Book Review ~ The Fundamentalist Movement among Protestant Missionaries in China, 1920-1937
Kevin Xiyi Yao, The Fundamentalist Movement among Protestant Missionaries in China, 1920-1937. Lanham, Maryland: University Press of America, 2003.
reviewed by Karl Dahlfred
Fundamentalism among missionaries in China has been lightly touched upon by scholars of Chinese history, Chinese Christianity, and fundamentalism more broadly but there has been little focused attention dedicated to fundamentalist missionaries in China. In this published version of his doctoral research, Kevin Xiyi Yao has aimed to fill in this gap with an historical study of the events, people, and institutions associated with fundamentalist Protestant missionaries in China during the years 1920-1937. As Yao points out in his introductory chapter, such a study is needed because previous scholarship on missionaries in China has almost exclusively focused on the social, cultural, and political impact of missionary activity while neglecting questions of the theological dynamics of missionary motivations and activities. However, the story of change in China during the first half of the twentieth century is multi-faceted and the role of missionaries in those changes cannot be explained with socio-cultural approaches alone.

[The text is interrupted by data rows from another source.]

Lemma parse_chain_ok s c max idx off P ps j :
  layout s c max idx off P ps j → max + MAX_FILE_SIZE ≤ U64_MAX → Forall (λ b, b_used b ≤ MAX_FILE_SIZE) c →
  ∀ qc st bs, 0 ≤ off → chain_q s c idx off qc → Forall2 (buf_ok s) ps bs → ps_trim st = 0 → 0 ≤ ps_total st ≤ P →
  ∃ n st1, chain_parsed s c max P ps bs qc st n st1.
Proof.
  intros Hl Hmax Hc. induction Hl as [off P|idx off P Hs|idx off P b ps j Hb Hu _ IH|idx off P b e ps j Hb He HP Hend Hfst Hl IH];
    intros qc st bs Ho Hq Hbs Ht Htot.
  - inversion Hbs; subst. rewrite /chain_q drop_ge // in Hq. exists 0%nat, st. apply chain_parsed_none; auto.
  - inversion Hbs; subst. exists 0%nat, st. apply chain_parsed_none; auto.
  - destruct (chain_q_drop _ _ _ _ _ _ Hb Hq) as (q1 & q2 & H1 & H2 & ->).
    assert (q1 = []) as ->.
    { destruct (decide (q1 = [])) as [|Hne]; [done|]. apply (seg_lt _ _ _ _ _ H1) in Hne. lia. }
    apply IH; [done|by apply blocks_chain_q|done..].
  - inversion Hbs as [|? bf ? bs' Hbf Hbs']; subst.
    destruct (chain_q_drop _ _ _ _ _ _ Hb Hq) as (q1 & q2 & H1 & H2 & ->).
    pose proof (proj1 (Forall_lookup _ _) Hc idx b Hb) as Hbu. cbn in Hbu.
    assert (q1 ≠ []) as Hne by (apply (seg_lt _ _ _ _ _ H1); lia).
    pose proof (seg_total _ _ _ _ _ H1) as Ht1.
    destruct (Z.le_gt_cases MAX_BATCH_ENTRIES (len (ps_entries st))) as [Hm|Hm].
    { exists 0%nat, st. split; try done.
      - lia.
      - by apply parsed_nil.
      - intros. by rewrite !parse_plans_stop.
      - by rewrite batch_count_full.
      - intros _ _ Hz. exfalso. consts. }
    set n := window_count max (e - off) q1 (ps_total st) (len (ps_entries st)).
    destruct (parse_range_ok s c max idx off b e q1 q2 st bf) as (st1 & Hrun & Hp1 & Ha1); [done|done|done|done|done|done|lia|lia|done|].
    fold n in Hp1, Ha1. pose proof (window_count_le max (e - off) q1 (ps_total st) (len (ps_entries st))) as Hnle. fold n in Hnle.
    assert (P = 0 → len (ps_entries st) = 0 → (0 < n)%nat) as Hprog.
    { intros -> He0. inversion H1 as [|? ? d ds Hd Hs1]; subst; [done|]. specialize (Hfst eq_refl d Hd).
      rewrite /n. apply window_count_first; [lia|done]. }
    destruct (decide (e = b_used b)) as [->|Hcut]; last first.
    { exists n, st1. destruct Hend as [?|Hend]; [done|]. pose proof (layout_stopped _ _ _ _ _ _ _ _ Hl Hend) as ->.
      inversion Hbs'; subst. apply chain_parsed_stop; try done; [by left; split|].
      rewrite batch_total_app. pose proof (payload_le q2). intros. lia. }
    assert (n = batch_count max q1 (ps_total st) (len (ps_entries st))) as En by (apply window_count_all; lia).
    destruct (decide (n = length q1)) as [Ea|Ea].
    + assert (take n q1 = q1) as Etk by (rewrite Ea; apply take_ge; lia). rewrite Etk in Hp1. rewrite Ea in Ha1.
      destruct (IH q2 st1 bs') as (n2 & st2 & Hcp); [done|by apply blocks_chain_q|done|apply Hp1| |].
      { rewrite (pa_total _ _ _ Hp1). pose proof (payload_le q1). lia. }
      exists (length q1 + n2)%nat, st2. by apply (chain_parsed_next _ _ _ _ _ _ _ _ _ _ _ _ _ _ st1); try done; [lia|congruence].
    + exists n, st1. apply chain_parsed_stop; try done.
      * destruct (Z.le_gt_cases max (P + (b_used b - off))) as [Hge|Hlt].
        { left. pose proof (layout_stopped _ _ _ _ _ _ _ _ Hl Hge) as ->. by inversion Hbs'. }
        right. rewrite (pa_entries _ _ _ Hp1) len_app. apply window_count_stop; [lia| |fold n; lia].
        pose proof (payload_le q1). lia.
      * intros _. rewrite batch_count_app -En. by case_decide.
Qed.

The primary goal of Yao’s book is largely historical and explanatory, intended to be a preliminary work upon which other scholars may build in order to investigate fundamentalism in China more precisely. A secondary goal of the book is to show that fundamentalism in China during the period in question was neither a mere importation of foreign doctrinal disputes onto Chinese soil, nor simply a continuation of the conservative Protestant missionary consensus of the nineteenth century, namely a belief in an inerrant Bible and the necessity of believing in Christ for salvation.